Personally I can’t stand Monopoly, watching adults play (once I ‘lost’ everything to get myself out of the game as soon as I could) reminded me of all the reasons I’ve avoided it since childhood. Given a choice I’d play Cluedo for hours, Monopoly, no thank you! As the game continued I chatted to a friend who had also extracted herself from the game early. She’s an interesting lady; currently working as a legal secretary but studying for a degree in Criminal Justice or Criminology online in addition as looking after two children. She told me a bit about the degree, and then revealed that she too loved Cluedo. As we watched Monopoly descend into less than friendly banter, we concluded that Cluedo lovers have strong skills in logic and persuasion, perfectly appropriate to very different careers than those who enjoy the out and out competitive strategies needed for Monopoly.
It turned out that not only did she love Cluedo; she was also a walking treasure trove of information about the game’s history. She told me that a solicitor’s clerk named Anthony Pratt, who was an avid murder mystery fan, invented it in Leeds during World War II. He came up with the idea as a way to pass the time during air raid drills in 1944. Mr. Pratt, who seemingly described himself as “an introvert complete of ruminations, speculations and imaginative notions” took the game to Waddingtons with some friends who’d already invented, and sold, Buccaneer. Due to wartime shortages it wasn’t released until 1949.
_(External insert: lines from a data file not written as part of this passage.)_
(** [C36] Parsing is type-safe: on every command line it returns, without casting an
    argument to a type it does not have, and each argument keeps the type it was
    registered with and can be read at that type. *)
Theorem parse_keeps_types (p : parser) (argv : list string) (Hp : registered p) :
  exists ok p', Parse argv p = Ok (ok, p') /\
    forall name a', lookup_arg p' name = Some a' -> exists a, lookup_arg p name = Some a /\ type a' = type a /\
      match type a' with
      | STRING => exists s, AsString a' = Ok s
      | INTEGER => exists n, AsInt a' = Ok n
      | BOOLEAN => exists b, AsBoolean a' = Ok b
      end.
Proof.
  apply registered_wf in Hp as Hw.
  assert (forall a, type a = type_of (val a) ->
    match type a with STRING => exists s, AsString a = Ok s | INTEGER => exists n, AsInt a = Ok n
      | BOOLEAN => exists b, AsBoolean a = Ok b end) as Hread.
  { intros a. unfold AsString, AsInt, AsBoolean. intros ->. destruct (val a); by eexists. }
  destruct (parse_words_ok p (length argv) Hw (tail argv) 0 []) as (r & Er & Hr); [destruct argv; cbn; lia|split; [by apply Forall_nil_2|done]|].
  unfold Parse, parse_params. rewrite Er. cbn [obind]. destruct r as [ps|].
  - destruct (apply_params_ok ps p (wf_types p Hw) Hr) as (p' & E & _ & _ & Hl). rewrite E. cbn [obind].
    do 2 eexists. split; [done|]. intros name a'. rewrite Hl. destruct (lookup_arg p name) as [a|] eqn:Ea; [|done].
    cbn. intros [= <-]. exists a. unfold updated. pose proof (wf_types p Hw _ _ Ea) as Ht.
    destruct (SMap.find name ps); (split; [done|split; [done|apply Hread]]); [by cbn; rewrite type_of_convert|done].
  - do 2 eexists. split; [done|]. intros name a Ha. exists a. split; [done|]. split; [done|].
    by apply Hread, (wf_types p Hw name).
Qed.

(** ** Rendered command lines *)
Definition render (o : string * string) : string :=
  "--" +:+ fst o +:+ (if empty_str (snd o) then EmptyString else "=" +:+ snd o).
(** an option of a registered argument: no [=] in its name, and a value unless it is boolean *)
Definition option_ok (p : parser) (o : string * string) : Prop :=
  fst o <> EmptyString /\ find_char "=" (fst o) = None /\
  exists a, lookup_arg p (fst o) = Some a /\ (snd o = EmptyString -> type a = BOOLEAN).
(** what is given: the options, the later ones first, and the words that are not options *)
Definition insert_all (l : list (string * string)) (ps : list (string * string)) : list (string * string) :=
  foldl (fun ps q => SMap.insert (fst q) (snd q) ps) ps l.
Definition given (p : parser) (options : list (string * string)) (words : list string) : list (string * string) :=
  insert_all (options ++ zip (anonymouse p) words) [].

Lemma parseParam_render n v : n <> EmptyString -> find_char "=" n = None ->
  parseParam (n +:+ (if empty_str v then EmptyString else "=" +:+ v)) = (n, v).
Proof.
  intros Hn Hf. unfold parseParam. destruct v as [|c v]; cbn [empty_str].
  - rewrite append_nil_r. destruct n; [done|]. cbn [empty_str]. by rewrite Hf.
  - change ("=" +:+ String c v) with (String "=" (String c v)).
    assert (empty_str (n +:+ String "=" (String c v)) = false) as -> by by destruct n.
    rewrite find_char_app by done. rewrite length_append. cbn [String.length].
    destruct (Nat.eqb_spec (String.length n) 0); [by destruct n|].
    destruct (Nat.eqb_spec (String.length n) (String.length n + S (S (String.length v)) - 1)); [lia|]. cbn [orb].
    rewrite substring_prefix. f_equal.
    assert (n +:+ String "=" (String c v) = (n +:+ "=") +:+ String c v) as ->.
    { clear. induction n as [|x n IH]; [done|]. change (String x n +:+ ?b) with (String x (n +:+ b)). by rewrite IH. }
    replace (S (String.length n)) with (String.length (n +:+ "=")) by (rewrite length_append; cbn; lia).
    apply substr_from_app.
Qed.
Lemma parse_word_option p o rest idx ps : option_ok p o ->
  parse_word p (render o) rest idx ps = Some (rest, idx, SMap.insert (fst o) (snd o) ps).
Proof.
  destruct o as [n v]. intros (Hn & Hf & a & Ha & Hb). cbn [fst snd] in *. unfold render. cbn [fst snd].
  set (body := n +:+ (if empty_str v then EmptyString else "=" +:+ v)).
  change ("--" +:+ body) with (String "-" (String "-" body)). unfold parse_word. cbn [starts_with_dash negb].
  assert (substr_from 1 (String "-" body) = body) as -> by exact (substr_from_app "-" body).
  unfold body. rewrite parseParam_render by done.
  assert (empty_str n = false) as -> by by destruct n. cbn [orb andb length Nat.ltb Nat.leb set_names]. rewrite Ha. cbn [andb].
  destruct (bool_decide_reflect (type a = BOOLEAN)) as [Hbool|Hbool]; [done|].
  assert (empty_str v = false) as ->; [|done]. destruct v; [by destruct Hbool; apply Hb|done].
Qed.
Lemma parse_word_plain p cur rest idx ps name : starts_with_dash cur = false -> anonymouse p !! idx = Some name ->
  parse_word p cur rest idx ps = Some (rest, S idx, SMap.insert name cur ps).
Proof.
  intros Hc Hn. unfold parse_word. destruct cur as [|c cur]; [by rewrite Hn|].
  destruct c as [[] [] [] [] [] [] [] []]; first [discriminate Hc|by rewrite Hn].
Qed.
Lemma parse_plain_words p words : forall fuel idx ps, Forall (fun w => starts_with_dash w = false) words ->
  (length words <= fuel)%nat -> (idx + length words <= length (anonymouse p))%nat ->
  parse_words fuel p words idx ps = Ok (Some (insert_all (zip (drop idx (anonymouse p)) words) ps)).
Proof.
  induction words as [|w words IH]; intros fuel idx ps Hd Hf Hl.
  { destruct fuel; cbn; by destruct (drop idx (anonymouse p)). }
  apply Forall_cons in Hd as [Hw Hd]. destruct fuel as [|fuel]; [cbn in Hf; lia|]. cbn [length] in Hl, Hf.
  destruct (lookup_lt_is_Some_2 (anonymouse p) idx) as [name Hn]; [lia|]. cbn [parse_words].
  rewrite (parse_word_plain _ _ _ _ _ name) by done. rewrite IH by (done || lia). by rewrite (drop_S _ _ _ Hn).
Qed.
Lemma parse_rendered_words p options words : forall fuel ps, Forall (option_ok p) options ->
  Forall (fun w => starts_with_dash w = false) words -> (length words <= length (anonymouse p))%nat ->
  (length options + length words <= fuel)%nat ->
  parse_words fuel p (map render options ++ words) 0 ps = Ok (Some (insert_all (options ++ zip (anonymouse p) words) ps)).
Proof.
  induction options as [|o options IH]; intros fuel ps Ho Hw Hl Hf.
  - cbn [map app]. rewrite parse_plain_words by done. by rewrite drop_0.
  - apply Forall_cons in Ho as [Ho Hos]. destruct fuel as [|fuel]; [cbn in Hf; lia|].
    cbn [map app parse_words]. rewrite parse_word_option by done. cbn [length] in Hf. rewrite IH by (done || lia). done.
Qed.
Lemma insert_all_ok p l : forall ps, Forall (fun q => is_Some (lookup_arg p (fst q))) l -> params_ok p ps -> params_ok p (insert_all l ps).
Proof.
  induction l as [|[n v] l IH]; intros ps Hl Hp; [done|]. apply Forall_cons in Hl as [Hn Hl].
  cbn [insert_all foldl fst snd]. apply IH; [done|]. by apply params_ok_insert.
Qed.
A play on words was used to name the game. Since the object was to collect clues; Cluedo was a play on the information ‘Ludo’ – meaning, “I play” in Latin. However, for an American market the game was simply named ‘Clue” because they play ‘Parchisi’ instead of ‘Ludo’.
It was fascinating stuff that made my love of the game seem positively amateur, I recognized that she’d be a great opponent. Fortunately, just as she spotted a set in our great number’s house and suggested that we might play, the game of Monopoly ended in a sulky truce.